Problem to solve:
From the entries below, return exactly the lines beginning at the one that contains "[abtractSCSSFiles] t) in" and ending at the one that contains "makes no difference, since", both of them included, and only those lines.

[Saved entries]
(** [deps]: the dependencies of the build; of the two merged streams the style
    sheets of the packages are taken to come first. *)
Definition processAllExternalStylesheets (deps : list InjectableDependency) (t : tree) : tree :=
  let merged := gulp_src (getExternalCss deps) t
                ++ sass (scss_stream (getExternalScss deps entrySCSSFiles) [abtractSCSSFiles] t) in
  let joined := if isProd then concat (CSS_BUNDLE_NAME ++ ".css") "concat-css" merged else merged in
  gulp_dest (CSS_DEST argv) (each "postcss" joined) t.

(** The streams are merged; they read the tree before any of them writes, which
    makes no difference, since none writes where another reads. *)
Definition build_html_css (deps : list InjectableDependency) (t : tree) : tree :=
  processAllExternalStylesheets deps (prepareTemplates (processComponentCss (processComponentScss t))).

(** *** Scripts *)

(** copy.prod.ts, and copy.prod.rollup.aot.ts, which is the same. *)
Definition copy_prod (t : tree) : tree :=
  gulp_dest tmp (gulp_src [path_join [src; js "**/*.ts"]; path_join [src; js "**/*.json"];
    not_ (path_join [src; js "**/*.spec.ts"]); not_ (path_join [src; js "**/*.e2e-spec.ts"])] t) t.

(** build.js.prod.ts *)
Definition build_js_prod (t : tree) : tree :=
  gulp_dest tmp (each "template" (typescript (each "inline-template"
    (gulp_src [TOOLS_DIR ++ "/manual_typings/**/*.d.ts"; path_join [tmp; js "**/*.ts"];
               not_ (path_join [tmp; "**/" ++ adv_NG_FACTORY_FILE argv ++ ".ts"])] t)))) t.

(** build.js.dev.ts, a full compilation. *)
Definition build_js_dev (t : tree) : tree :=
  gulp_dest dst (each "template" (each "sourcemaps" (typescript
    (gulp_src [TOOLS_DIR ++ "/manual_typings/**/*.d.ts"] t
     ++ gulp_src [path_join [src; js "**/*.ts"]; not_ (path_join [src; js "**/*.spec.ts"]);
                  not_ (path_join [src; js "**/*.e2e-spec.ts"]);
                  not_ (path_join [src; "**/" ++ adv_NG_FACTORY_FILE argv ++ ".ts"])] t)))) t.

(** build.js.test.ts: the tests alone. *)
Definition build_js_test (t : tree) : tree :=
  gulp_dest dst (each "sourcemaps" (typescript
    (gulp_src [TOOLS_DIR ++ "/manual_typings/**/*.d.ts"] t ++ gulp_src [path_join [src; js "**/*.spec.ts"]] t))) t.

(** build.js.e2e.ts *)
Definition E2E_SRC : jsstr := "src/e2e".
Definition build_js_e2e (t : tree) : tree :=
  gulp_dest E2E_DEST (each "template" (each "sourcemaps" (typescript
    (gulp_src [TOOLS_DIR ++ "/manual_typings/**/*.d.ts"; path_join [E2E_SRC; js "**/*.ts"]] t)))) t.

(** build.js.prod.aot.ts: the directories of the working directory, the entry
    modules of which are left out. *)
Definition tmp_dirs (t : tree) : list jsstr :=
  uniq (omap (fun k => match strip_prefix (tmp ++ "/") k with
                       | Some r => match JsString.split slash r with d :: _ :: _ => Some d | _ => None end
                       | None => None
                       end) (obj_keys t)).
Definition build_js_prod_aot (t : tree) : tree :=
  let toIgnore := map (fun f => not_ (path_join [tmp; f; adv_NG_FACTORY_FILE argv ++ ".ts"]))
                    (List.filter (fun f => negb (f === adv_BOOTSTRAP_DIR argv)) (tmp_dirs t)) in
  gulp_dest tmp (each "template" (typescript
    (gulp_src ([TOOLS_DIR ++ "/manual_typings/**/*.d.ts"; path_join [tmp; js "**/*.ts"];
                path_join [tmp; adv_BOOTSTRAP_FACTORY_PROD_MODULE argv ++ ".ts"]] ++ toIgnore) t))) t.

(** build.js.prod.rollup.aot.ts *)
Definition build_js_prod_rollup_aot (t : tree) : tree :=
  gulp_dest tmp (each "template" (typescript
    (gulp_src [path_join [TOOLS_DIR; js "/manual_typings/**/*.d.ts"]; path_join [tmp; js "**/*.ts"]] t))) t.

(** build.bundles.ts *)
Definition build_bundles (deps : list InjectableDependency) (t : tree) : tree :=
  gulp_dest (JS_DEST argv) (each "replace" (concat JS_PROD_SHIMS_BUNDLE "concat" (gulp_src (getShims deps) t))) t.

(** build.bundles.app.ts: the builder follows the imports of the entry module,
    and fails without it. *)
Definition BUNDLE_ENTRY : jsstr := path_join [tmp; adv_BOOTSTRAP_MODULE argv].
Definition build_bundles_app (t : tree) : exec tree :=
  match obj_get t (BUNDLE_ENTRY ++ ".js") with
  | Some c => Ret (obj_set t (path_join [JS_DEST argv; JS_PROD_APP_BUNDLE]) (Built "bundle" [c]))
  | None => Throw (ErrorMsg "no entry")
  end.

(** build.bundles.app.aot.ts *)
Definition build_bundles_app_aot (t : tree) : exec tree :=
  match obj_get t (path_join [tmp; adv_BOOTSTRAP_FACTORY_PROD_MODULE argv] ++ ".js") with
  | Some c => Ret (obj_set t (path_join [JS_DEST argv; JS_PROD_APP_BUNDLE]) (Built "bundle" [c]))
  | None => Throw (ErrorMsg "no entry")
  end.

(** build.bundles.app.rollup.aot.ts, and transpile.bundles.rollup.aot.ts. *)
Definition build_bundles_app_rollup_aot (t : tree) : exec tree :=
  match obj_get t (path_join [tmp; adv_BOOTSTRAP_FACTORY_PROD_MODULE argv] ++ ".js") with
  | Some c => Ret (obj_set t (path_join [tmp; js "bundle.js"]) (Built "rollup" [c]))
  | None => Throw (ErrorMsg "no entry")
  end.
Definition rename (name : jsstr) (fs : list File) : list File :=
  map (fun f => {| f_path := f.(f_path); f_rel := name; f_body := f.(f_body) |}) fs.
Definition transpile_bundles_rollup_aot (t : tree) : tree :=
  gulp_dest (JS_DEST argv) (rename JS_PROD_APP_BUNDLE (each "template" (each "typescript" (gulp_src [path_join [tmp; js "bundle.js"]] t)))) t.

(** minify.bundles.ts *)
Definition minify (target : jsstr) (t : tree) : tree :=
  gulp_dest (JS_DEST argv) (each "uglify" (gulp_src [path_join [JS_DEST argv; target]] t)) t.
Definition minify_bundles (t : tree) : tree := minify JS_PROD_SHIMS_BUNDLE (minify JS_PROD_APP_BUNDLE t).

(** *** Pages *)

(** The files among the given ones that are there: gulp passes over the others
    without a word. *)
Definition present (ps : list jsstr) (t : tree) : list jsstr := map f_path (gulp_src ps t).

(** build.index.prod.ts *)
Definition build_index_prod (t : tree) : tree :=
  let injected := present (injectJs argv) t ++ present (injectCss argv) t in
  gulp_dest dst (each "template" (map (fun f => {| f_path := f.(f_path); f_rel := f.(f_rel); f_body := Injected injected f.(f_body) |})
    (gulp_src [path_join [src; js "index.html"]] t))) t.

(** build.index.dev.ts *)
Definition build_index_dev (deps : list InjectableDependency) (t : tree) : tree :=
  let refs name := present (getInjectablesDependenciesRef (mapPath argv) deps name) t in
  let injected := refs (Some (js "shims")) ++ refs (Some (js "libs")) ++ refs None in
  gulp_dest dst (each "template" (map (fun f => {| f_path := f.(f_path); f_rel := f.(f_rel); f_body := Injected injected f.(f_body) |})
    (gulp_src [path_join [src; js "index.html"]] t))) t.

(** sw.manifest.static.ts: the manifest tells the hash of every file that is
    there. *)
Definition sw_manifest_static (t : tree) : tree :=
  let statics := gulp_src [path_join [dst; js "**"; js "*"]; not_ (path_join [dst; js "ngsw-manifest.json"])] t in
  gulp_dest dst (map (fun f => {| f_path := f.(f_path); f_rel := f.(f_rel);
                                  f_body := Manifest (map (fun s => (s.(f_path), s.(f_body))) statics) f.(f_body) |})
    (gulp_src [path_join [src; js "ngsw-manifest.json"]] t)) t.

(** minify.index.ts *)
Definition minify_index (t : tree) : tree :=
  gulp_dest dst (each "htmlmin" (gulp_src [path_join [dst; js "index.html"]] t)) t.

(** *** Cleaning and the tools *)

(** clean.prod.ts and clean.dev.ts: directories with all that is below.  rimraf
    is taken to remove them; clean.ts logs an error of it and goes on. *)
Definition clean_dirs (ds : list jsstr) (t : tree) : tree :=
  List.filter (fun kc => forallb (fun d => negb (kc.1 === d) && negb (startsWith kc.1 (d ++ "/"))) ds) t.
Definition clean_prod : tree -> tree := clean_dirs [PROD_DEST; tmp].
Definition clean_dev : tree -> tree := clean_dirs [DEV_DEST].

(** clean.e2e.ts and clean.coverage.ts *)
Definition COVERAGE_DIR : jsstr := "coverage_js".
Definition COVERAGE_TS_DIR : jsstr := "coverage".
Definition clean_e2e : tree -> tree := clean_dirs [E2E_DEST].
Definition clean_coverage : tree -> tree := clean_dirs [COVERAGE_DIR; COVERAGE_TS_DIR].

(** clean.tools.ts; the removal is taken to have ended before the compilation
    of check.tools.ts writes, which the asynchronous [clean] does not wait for. *)
Definition clean_tools (t : tree) : tree :=
  List.filter (fun kc => forallb (fun p => negb (glob p kc.1))
    [js "gulpfile.js"; js "gulpfile.js.map"; path_join [TOOLS_DIR; js "**/*.js"]; path_join [TOOLS_DIR; js "**/*.js.map"]]) t.

(** build.tools.ts; the base is the project, so that files keep their paths. *)
Definition build_tools (t : tree) : tree :=
  let keep_path fs := map (fun f => {| f_path := f.(f_path); f_rel := f.(f_path); f_body := f.(f_body) |}) fs in
  fold_left (fun t f => obj_set t f.(f_rel) f.(f_body))
    (each "sourcemaps" (each "template" (typescript (keep_path (gulp_src
      [js "gulpfile.ts"; path_join [TOOLS_DIR; js "manual_typings/**/*.d.ts"]; path_join [TOOLS_DIR; js "**/*.ts"]] t))))) t.

(** check.tools.ts *)
Definition check_tools (t : tree) : tree :=
  if hasOwnProperty t "tools/config.js" then build_tools (clean_tools t) else t.

(** ** Running them *)

(** Tasks that write no file. *)
Definition quiet_tasks : list jsstr := [js "noop"; js "tslint"; js "check.versions"; js "print.banner"].

(** The effect of a task on the tree. *)
Definition task_effect (deps : list InjectableDependency) (name : jsstr) (t : tree) : exec tree :=
  if name === "check.tools" then Ret (check_tools t)
  else if name === "clean.prod" then Ret (clean_prod t)
  else if name === "clean.dev" then Ret (clean_dev t)
  else if name === "clean.e2e" then Ret (clean_e2e t)
  else if name === "clean.coverage" then Ret (clean_coverage t)
  else if name === "build.assets.dev" then Ret (build_assets_dev t)
  else if name === "build.assets.prod" then Ret (build_assets_prod t)
  else if name === "build.fonts" then Ret (build_fonts t)
  else if name === "build.html_css" then Ret (build_html_css deps t)
  else if (name === "copy.prod") || (name === "copy.prod.rollup.aot") then Ret (copy_prod t)
  else if name === "build.js.prod" then Ret (build_js_prod t)
  else if name === "build.js.dev" then Ret (build_js_dev t)
  else if name === "build.js.test" then Ret (build_js_test t)
  else if name === "build.js.e2e" then Ret (build_js_e2e t)
  else if name === "build.js.prod.aot" then Ret (build_js_prod_aot t)
  else if name === "build.js.prod.rollup.aot" then Ret (build_js_prod_rollup_aot t)
  else if name === "build.bundles.app.aot" then build_bundles_app_aot t
  else if name === "build.bundles.app.rollup.aot" then build_bundles_app_rollup_aot t
  else if name === "transpile.bundles.rollup.aot" then Ret (transpile_bundles_rollup_aot t)
  else if name === "build.bundles" then Ret (build_bundles deps t)
  else if name === "build.bundles.app" then build_bundles_app t
  else if name === "minify.bundles" then Ret (minify_bundles t)
  else if name === "build.index.prod" then Ret (build_index_prod t)
  else if name === "build.index.dev" then Ret (build_index_dev deps t)
  else if name === "sw.manifest.static" then Ret (sw_manifest_static t)
  else if name === "minify.index" then Ret (minify_index t)
  else if includes quiet_tasks name then Ret t
  else Throw (ErrorMsg "not modelled").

Task output:
                ++ sass (scss_stream (getExternalScss deps entrySCSSFiles) [abtractSCSSFiles] t) in
  let joined := if isProd then concat (CSS_BUNDLE_NAME ++ ".css") "concat-css" merged else merged in
  gulp_dest (CSS_DEST argv) (each "postcss" joined) t.

(** The streams are merged; they read the tree before any of them writes, which
    makes no difference, since none writes where another reads. *)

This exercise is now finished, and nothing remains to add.